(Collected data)
────────────────

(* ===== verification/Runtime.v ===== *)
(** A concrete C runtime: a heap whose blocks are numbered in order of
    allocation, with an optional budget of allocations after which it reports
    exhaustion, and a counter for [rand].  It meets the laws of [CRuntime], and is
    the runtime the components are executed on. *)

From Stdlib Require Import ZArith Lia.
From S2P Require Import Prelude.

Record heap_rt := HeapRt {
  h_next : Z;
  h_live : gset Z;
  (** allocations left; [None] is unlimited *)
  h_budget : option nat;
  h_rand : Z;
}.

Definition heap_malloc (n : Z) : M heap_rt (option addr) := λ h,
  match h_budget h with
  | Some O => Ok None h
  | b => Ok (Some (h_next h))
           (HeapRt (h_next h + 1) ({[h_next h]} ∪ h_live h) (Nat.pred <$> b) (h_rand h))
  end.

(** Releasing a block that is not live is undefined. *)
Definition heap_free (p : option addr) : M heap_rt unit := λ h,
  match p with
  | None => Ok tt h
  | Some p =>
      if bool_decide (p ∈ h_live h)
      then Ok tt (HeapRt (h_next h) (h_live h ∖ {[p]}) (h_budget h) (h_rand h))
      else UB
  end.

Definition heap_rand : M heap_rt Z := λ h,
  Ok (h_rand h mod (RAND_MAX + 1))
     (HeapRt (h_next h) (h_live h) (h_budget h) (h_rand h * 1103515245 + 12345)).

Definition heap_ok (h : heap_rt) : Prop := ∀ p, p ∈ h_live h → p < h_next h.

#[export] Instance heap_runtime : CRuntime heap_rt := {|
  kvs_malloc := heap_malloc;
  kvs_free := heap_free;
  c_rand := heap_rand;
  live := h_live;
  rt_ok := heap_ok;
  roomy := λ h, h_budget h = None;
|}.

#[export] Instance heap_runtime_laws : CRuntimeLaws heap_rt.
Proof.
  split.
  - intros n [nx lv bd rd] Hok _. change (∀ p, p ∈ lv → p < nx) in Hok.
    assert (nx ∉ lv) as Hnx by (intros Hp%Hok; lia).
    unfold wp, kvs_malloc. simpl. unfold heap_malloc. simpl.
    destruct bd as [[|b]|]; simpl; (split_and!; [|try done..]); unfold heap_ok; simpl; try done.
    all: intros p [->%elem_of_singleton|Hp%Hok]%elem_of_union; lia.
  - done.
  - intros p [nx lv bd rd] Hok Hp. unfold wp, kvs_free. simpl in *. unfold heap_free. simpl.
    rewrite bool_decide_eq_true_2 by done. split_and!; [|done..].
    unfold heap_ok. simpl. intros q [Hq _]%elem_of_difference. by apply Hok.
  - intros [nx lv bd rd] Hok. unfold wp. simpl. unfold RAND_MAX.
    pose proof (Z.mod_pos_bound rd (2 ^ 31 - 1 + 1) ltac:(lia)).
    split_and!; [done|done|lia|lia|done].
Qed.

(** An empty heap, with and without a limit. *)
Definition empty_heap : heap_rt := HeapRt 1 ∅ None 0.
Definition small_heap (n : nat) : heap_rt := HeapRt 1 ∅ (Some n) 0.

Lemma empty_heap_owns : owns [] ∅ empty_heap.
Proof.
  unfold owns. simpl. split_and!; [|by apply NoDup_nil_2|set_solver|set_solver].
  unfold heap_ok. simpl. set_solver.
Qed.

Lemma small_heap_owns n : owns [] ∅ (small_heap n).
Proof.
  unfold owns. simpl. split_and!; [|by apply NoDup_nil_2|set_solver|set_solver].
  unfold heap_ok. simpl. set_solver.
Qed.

────────────────

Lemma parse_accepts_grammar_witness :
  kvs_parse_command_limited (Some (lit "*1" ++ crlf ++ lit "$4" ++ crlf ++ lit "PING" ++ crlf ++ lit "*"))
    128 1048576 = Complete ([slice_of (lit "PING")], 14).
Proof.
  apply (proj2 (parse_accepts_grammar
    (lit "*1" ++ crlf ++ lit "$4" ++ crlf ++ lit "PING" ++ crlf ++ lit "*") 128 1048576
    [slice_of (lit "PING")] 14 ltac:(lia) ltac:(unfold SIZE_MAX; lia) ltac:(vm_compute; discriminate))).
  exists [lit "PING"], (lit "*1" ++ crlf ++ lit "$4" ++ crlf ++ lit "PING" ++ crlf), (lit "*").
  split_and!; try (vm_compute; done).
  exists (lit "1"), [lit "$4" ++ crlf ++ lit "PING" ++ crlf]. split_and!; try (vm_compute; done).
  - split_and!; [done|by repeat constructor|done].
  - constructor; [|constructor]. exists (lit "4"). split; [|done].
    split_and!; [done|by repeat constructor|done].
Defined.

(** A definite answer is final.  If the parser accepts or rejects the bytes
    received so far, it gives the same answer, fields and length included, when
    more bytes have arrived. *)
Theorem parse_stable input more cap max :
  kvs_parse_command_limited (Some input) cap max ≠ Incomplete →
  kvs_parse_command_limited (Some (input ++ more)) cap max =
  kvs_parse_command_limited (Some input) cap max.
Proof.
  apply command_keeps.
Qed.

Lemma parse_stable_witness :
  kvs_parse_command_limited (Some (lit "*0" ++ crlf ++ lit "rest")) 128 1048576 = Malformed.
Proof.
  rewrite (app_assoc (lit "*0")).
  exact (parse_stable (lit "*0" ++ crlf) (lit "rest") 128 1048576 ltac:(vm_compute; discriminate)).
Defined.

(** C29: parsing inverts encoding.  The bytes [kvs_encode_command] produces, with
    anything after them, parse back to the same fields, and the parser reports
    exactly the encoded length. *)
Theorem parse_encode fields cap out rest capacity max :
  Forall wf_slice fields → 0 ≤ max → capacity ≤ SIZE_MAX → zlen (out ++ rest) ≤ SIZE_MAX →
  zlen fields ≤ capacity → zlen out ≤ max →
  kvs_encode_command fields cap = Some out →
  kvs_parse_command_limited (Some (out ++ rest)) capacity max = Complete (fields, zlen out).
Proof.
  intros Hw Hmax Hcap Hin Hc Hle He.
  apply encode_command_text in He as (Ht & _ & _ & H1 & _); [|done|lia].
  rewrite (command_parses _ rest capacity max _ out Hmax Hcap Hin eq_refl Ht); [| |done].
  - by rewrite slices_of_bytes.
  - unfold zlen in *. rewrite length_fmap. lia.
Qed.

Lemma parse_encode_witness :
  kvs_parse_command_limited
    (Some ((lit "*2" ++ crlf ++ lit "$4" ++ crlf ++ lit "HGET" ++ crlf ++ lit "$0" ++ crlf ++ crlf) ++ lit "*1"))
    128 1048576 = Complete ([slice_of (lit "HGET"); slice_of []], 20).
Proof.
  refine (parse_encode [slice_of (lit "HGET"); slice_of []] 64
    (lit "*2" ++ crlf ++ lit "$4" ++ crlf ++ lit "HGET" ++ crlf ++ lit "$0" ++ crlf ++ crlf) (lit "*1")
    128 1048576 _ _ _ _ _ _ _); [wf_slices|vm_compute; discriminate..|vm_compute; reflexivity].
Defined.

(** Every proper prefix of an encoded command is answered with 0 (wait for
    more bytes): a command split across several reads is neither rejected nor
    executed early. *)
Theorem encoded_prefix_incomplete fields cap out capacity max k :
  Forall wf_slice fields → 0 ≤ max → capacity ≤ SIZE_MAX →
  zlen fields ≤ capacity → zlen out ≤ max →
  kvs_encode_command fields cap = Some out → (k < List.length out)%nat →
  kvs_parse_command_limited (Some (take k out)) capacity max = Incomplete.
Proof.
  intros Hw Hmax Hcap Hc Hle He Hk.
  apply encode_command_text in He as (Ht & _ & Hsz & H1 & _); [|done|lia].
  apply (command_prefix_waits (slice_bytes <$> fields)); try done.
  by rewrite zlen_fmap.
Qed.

────────────────

**TASK ITEM**
Search the entries for "HGET" and show every line that has it.

**SOLUTION TO THIS PROBLEM**
    (Some ((lit "*2" ++ crlf ++ lit "$4" ++ crlf ++ lit "HGET" ++ crlf ++ lit "$0" ++ crlf ++ crlf) ++ lit "*1"))
    128 1048576 = Complete ([slice_of (lit "HGET"); slice_of []], 20).
  refine (parse_encode [slice_of (lit "HGET"); slice_of []] 64
    (lit "*2" ++ crlf ++ lit "$4" ++ crlf ++ lit "HGET" ++ crlf ++ lit "$0" ++ crlf ++ crlf) (lit "*1")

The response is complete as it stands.